Noise Prediction vs. Direct Annotation Prediction: We discovered that the standard parameterization used in diffusion models—predicting noise—introduces significant variance, which propagates through the iterative process and degrades prediction quality. Instead, we propose training Lotus to directly predict annotations, which mitigates this variance and results in more stable and accurate outputs.

Single-Step Diffusion Process: Traditional diffusion models rely on multi-step processes, which are not only computationally intensive but also prone to error accumulation. Our experiments show that a single-step diffusion formulation is not only simpler but also leads to better performance, especially when training data is limited. This finding significantly improves the efficiency of Lotus, making it hundreds of times faster than existing models.
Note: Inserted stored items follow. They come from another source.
Lemma matches_subdomain_terms (k s : jsstring) (bos : bool) :
  matches (subdomain_terms k) bos s = true <-> subdomain_of k s.
Proof.
  unfold subdomain_terms, subdomain_of.
  change (TAtom (AChar ".") QOne :: literal_terms k ++ [TEnd]) with (dot_key k).
  cbn [matches]. destruct s as [|c s].
  - split; [discriminate |].
    intros [p [_ [_ H]]]. destruct p; discriminate.
  - rewrite andb_true_iff, star_dot_key. cbn [accepts]. split.
    + intros [Hc [p [Hp ->]]]. exists (c :: p). split; [discriminate |].
      split; [| reflexivity].
      cbn [no_line_terminator forallb]. rewrite Hc. exact Hp.
    + intros [[|x p] [Hne [Hp H]]]; [congruence |].
      injection H as -> ->. cbn [no_line_terminator forallb] in Hp.
      apply andb_true_iff in Hp as [Hx Hp].
      split; [exact Hx | exists p; split; [exact Hp | reflexivity]].
Qed.

Lemma search_from_range (re : regexp) (s : jsstring) (i : nat) (bos : bool) :
  (search_from re i bos s = -1 \/ Z.of_nat i <= search_from re i bos s)%Z.
Proof.
  revert i bos. induction s as [|c s IH]; intros i bos; cbn [search_from];
    destruct (matches_here re bos _); try lia.
  destruct (IH (S i) false); lia.
Qed.

(** The comparison [s.search(re) === 0] asks for a match at index 0. *)
Lemma search_zero (re : regexp) (s : jsstring) :
  (search re s =? 0)%Z = matches_here re true s.
Proof.
  unfold search. destruct s as [|c s]; cbn [search_from];
    destruct (matches_here re true _); try reflexivity.
  destruct (search_from_range re s 1 false) as [H | H];
    apply Z.eqb_neq; lia.
Qed.

Lemma search_subdomain (k nd : jsstring) :
  (search [subdomain_terms k] nd =? 0)%Z = true <-> subdomain_of k nd.
Proof.
  rewrite search_zero. cbn [matches_here existsb]. rewrite orb_false_r.
  apply matches_subdomain_terms.
Qed.

End Matching.

(** ** One round of the loop *)

Lemma first_match_exact (k : jsstring) (keys : list jsstring) :
  first_match (k :: keys) k = Normal (VString k).
Proof.
  cbn [first_match]. destruct (jsstring_eqb k k) eqn:E; [reflexivity |].
  assert (jsstring_eqb k k = true) by (apply jsstring_eqb_eq; reflexivity).
  congruence.
Qed.

Lemma first_match_hit (k nd : jsstring) (keys : list jsstring) :
  plain_key k = true -> key_matches k nd ->
  first_match (k :: keys) nd = Normal (VString k).
Proof.
  intros Hk [-> | Hsub]; [apply first_match_exact |].
  cbn [first_match]. destruct (jsstring_eqb k nd); [reflexivity |].
  rewrite (Parsing.create_subdomain_pattern k Hk). cbn [bind].
  apply Matching.search_subdomain in Hsub. rewrite Hsub. reflexivity.
Qed.

Lemma first_match_skip (k nd : jsstring) (keys : list jsstring) :
  plain_key k = true -> ~ key_matches k nd ->
  first_match (k :: keys) nd = first_match keys nd.
Proof.
  intros Hk Hno. cbn [first_match].
  destruct (jsstring_eqb k nd) eqn:E.
  - apply jsstring_eqb_eq in E. exfalso. apply Hno. left. congruence.
  - rewrite (Parsing.create_subdomain_pattern k Hk). cbn [bind].
    destruct (RegExp.search _ nd =? 0)%Z eqn:S; [| reflexivity].
    apply Matching.search_subdomain in S. exfalso. apply Hno. right. exact S.
Qed.

Lemma key_matches_dec (k nd : jsstring) :
  plain_key k = true -> key_matches k nd \/ ~ key_matches k nd.
Proof.
  intros Hk. destruct (list_eq_dec ascii_dec nd k) as [-> | Hne].
  - left. left. reflexivity.
  - destruct (RegExp.search [Pattern.subdomain_terms k] nd =? 0)%Z eqn:S.
    + left. right. apply Matching.search_subdomain. exact S.
    + right. intros [H | H]; [congruence |].
      apply Matching.search_subdomain in H. congruence.
Qed.

(** The first key that matches wins. *)
Lemma first_match_first (pre post : list jsstring) (k nd : jsstring) :
  forallb plain_key pre = true -> plain_key k = true ->
  (forall k', In k' pre -> ~ key_matches k' nd) ->
  key_matches k nd ->
  first_match (pre ++ k :: post) nd = Normal (VString k).
Proof.
  induction pre as [|x pre IH]; intros Hpre Hk Hno Hyes.
  - apply first_match_hit; assumption.
  - cbn [forallb] in Hpre. apply andb_true_iff in Hpre as [Hx Hpre].
    change ((x :: pre) ++ k :: post) with (x :: (pre ++ k :: post)).
    rewrite first_match_skip.
    + apply IH; auto. intros k' Hin. apply Hno. right. exact Hin.
    + exact Hx.
    + apply Hno. left. reflexivity.
Qed.

Lemma first_match_none (keys : list jsstring) (nd : jsstring) :
  forallb plain_key keys = true ->
  (forall k, In k keys -> ~ key_matches k nd) ->
  first_match keys nd = Normal (VBoolean false).
Proof.
  induction keys as [|x keys IH]; intros Hp Hno.
  - reflexivity.
  - cbn [forallb] in Hp. apply andb_true_iff in Hp as [Hx Hp].
    rewrite first_match_skip.
    + apply IH; auto. intros k Hin. apply Hno. right. exact Hin.
    + exact Hx.
    + apply Hno. left. reflexivity.
Qed.

(** With plain keys the loop ends with a key of the list or with false. *)
Lemma first_match_returns (keys : list jsstring) (nd : jsstring) :
  forallb plain_key keys = true ->
  first_match keys nd = Normal (VBoolean false) \/
  exists k, In k keys /\ first_match keys nd = Normal (VString k).
Proof.
  induction keys as [|x keys IH]; intros Hp.
  - left. reflexivity.
  - cbn [forallb] in Hp. apply andb_true_iff in Hp as [Hx Hp].
    destruct (key_matches_dec x nd Hx) as [Hyes | Hno].
    + right. exists x. split; [left; reflexivity |].
      apply first_match_hit; assumption.
    + rewrite (first_match_skip x nd keys Hx Hno).
      destruct (IH Hp) as [H | [k [Hin H]]].
      * left. exact H.
      * right. exists k. split; [right; exact Hin | exact H].
Qed.

(** ** The first at sign *)

Lemma matches_here_at_sign (bos : bool) (s : jsstring) :
  RegExp.matches_here at_sign bos s =
  match s with c :: _ => c =? "@" | [] => false end.
Proof.
  unfold at_sign. cbn [RegExp.matches_here existsb RegExp.matches RegExp.accepts].
  destruct s as [|c s]; [reflexivity |].
  rewrite orb_false_r, andb_true_r. reflexivity.
Qed.

Lemma search_from_at_sign (l r : jsstring) (i : nat) (bos : bool) :
  includes l "@" = false ->
  RegExp.search_from at_sign i bos (l ++ "@" :: r) = Z.of_nat (i + length l).
Proof.
  revert i bos. induction l as [|c l IH]; intros i bos Hl.
  - cbn [app RegExp.search_from]. rewrite matches_here_at_sign.
    change ("@" =? "@") with true. cbv iota. f_equal. simpl. lia.
  - cbn [includes existsb] in Hl. apply orb_false_iff in Hl as [Hc Hl].
    cbn [app RegExp.search_from]. rewrite matches_here_at_sign, Hc.
    rewrite (IH (S i) false Hl). f_equal. simpl. lia.
Qed.

Lemma search_from_no_at_sign (s : jsstring) (i : nat) (bos : bool) :
  includes s "@" = false ->
  RegExp.search_from at_sign i bos s = (-1)%Z.
Proof.
  revert i bos. induction s as [|c s IH]; intros i bos Hs;
    cbn [RegExp.search_from]; rewrite matches_here_at_sign.
  - reflexivity.
  - cbn [includes existsb] in Hs. apply orb_false_iff in Hs as [Hc Hs].
    rewrite Hc. apply IH. exact Hs.
Qed.

Lemma split_at_first (l r : jsstring) :
  includes l "@" = false ->
  split "@" (l ++ "@" :: r) = l :: split "@" r.
Proof.
  induction l as [|c l IH]; intros Hl.
  - reflexivity.
  - cbn [includes existsb] in Hl. apply orb_false_iff in Hl as [Hc Hl].
    cbn [app split]. rewrite Hc, (IH Hl). reflexivity.
Qed.

Lemma split_no_separator (s : jsstring) :
  includes s "@" = false -> split "@" s = [s].
Proof.
  induction s as [|c s IH]; intros Hs.
  - reflexivity.
  - cbn [includes existsb] in Hs. apply orb_false_iff in Hs as [Hc Hs].
    cbn [split]. rewrite Hc, (IH Hs). reflexivity.
Qed.

(** The test shared by hostnameFromEmailAddress and isPlusAddressingEmail
    holds for a string with a first at sign below a local part. *)
Lemma local_part_found (l r : jsstring) :
  l <> [] -> includes l "@" = false ->
  ToBoolean (VString (l ++ "@" :: r))
  && (RegExp.search at_sign (l ++ "@" :: r) >? 0)%Z = true.
Proof.
  intros Hne Hl. unfold RegExp.search. rewrite (search_from_at_sign l r 0 true Hl).
  destruct l as [|c l]; [congruence |]. cbn [app ToBoolean andb].
  apply Z.gtb_lt. cbn [length]. lia.
Qed.

Lemma local_part_missing (s : jsstring) :
  no_local_part (VString s) ->
  ToBoolean (VString s) && (RegExp.search at_sign s >? 0)%Z = false.
Proof.
  intros H. destruct (H s eq_refl) as [-> | [Hs | [r ->]]].
  - reflexivity.
  - unfold RegExp.search. rewrite (search_from_no_at_sign s 0 true Hs).
    apply andb_false_r.
  - reflexivity.
Qed.

Lemma hostname_of_address (l rest : jsstring) :
  l <> [] -> includes l "@" = false ->
  hostnameFromEmailAddress (VString (l ++ "@" :: rest)) =
  VString (hd [] (split "@" rest)).
Proof.
  intros Hne Hl. unfold hostnameFromEmailAddress.
  rewrite (local_part_found l rest Hne Hl), (split_at_first l rest Hl).
  unfold element. cbn [nth_error].
  destruct rest as [|c rest]; [reflexivity |]. cbn [split].
  destruct (c =? "@"); [reflexivity |].
  destruct (split "@" rest); reflexivity.
Qed.

Lemma hostname_rejected (email : value) :
  no_local_part email -> hostnameFromEmailAddress email = VNull.
Proof.
  intros H. destruct email; try reflexivity.
  unfold hostnameFromEmailAddress. rewrite (local_part_missing s H). reflexivity.
Qed.

(** ** Trimming *)

Lemma trimStart_white_prefix (w s : jsstring) :
  all_white_space w = true -> trimStart (w ++ s) = trimStart s.
Proof.
  induction w as [|c w IH]; intros Hw; [reflexivity |].
  cbn [all_white_space forallb] in Hw. apply andb_true_iff in Hw as [Hc Hw].
  cbn [app trimStart]. rewrite Hc. apply IH. exact Hw.
Qed.

Lemma trimStart_white (w : jsstring) :
  all_white_space w = true -> trimStart w = [].
Proof.
  intros Hw. rewrite <- (app_nil_r w). rewrite trimStart_white_prefix; auto.
Qed.

Lemma trimStart_app (s t : jsstring) :
  trimStart s <> [] -> trimStart (s ++ t) = trimStart s ++ t.
Proof.
  induction s as [|c s IH]; intros H; [contradiction |].
  cbn [app trimStart] in *. destruct (is_white_space c); auto.
Qed.

Lemma trimEnd_white_suffix (s w : jsstring) :
  all_white_space w = true -> trimEnd (s ++ w) = trimEnd s.
Proof.
  intros Hw. unfold trimEnd. rewrite rev_app_distr.
  rewrite trimStart_white_prefix; [reflexivity |].
  unfold all_white_space in *. rewrite forallb_forall in *.
  intros c Hc. apply Hw. apply in_rev. exact Hc.
Qed.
Detail Preserver: While adapting diffusion models for dense prediction, we observed that models tend to lose their ability to generate fine details, especially in areas with complex structures. To address this, we developed a novel “detail preserver” strategy that ensures high accuracy in detail-rich regions, preserving the fidelity of predictions without compromising efficiency.

By addressing these key challenges and thoroughly validating our design choices, Lotus achieves state-of-the-art (SoTA) performance in zero-shot depth and surface normal estimation across a variety of datasets, with minimal training data. This systematic analysis has allowed us to develop a powerful and efficient model that not only excels in dense prediction tasks but also enables a wide range of applications, including joint estimation and 3D reconstruction from single or multiple views.

This work is selected as the daily paper on Huggng faces upon released.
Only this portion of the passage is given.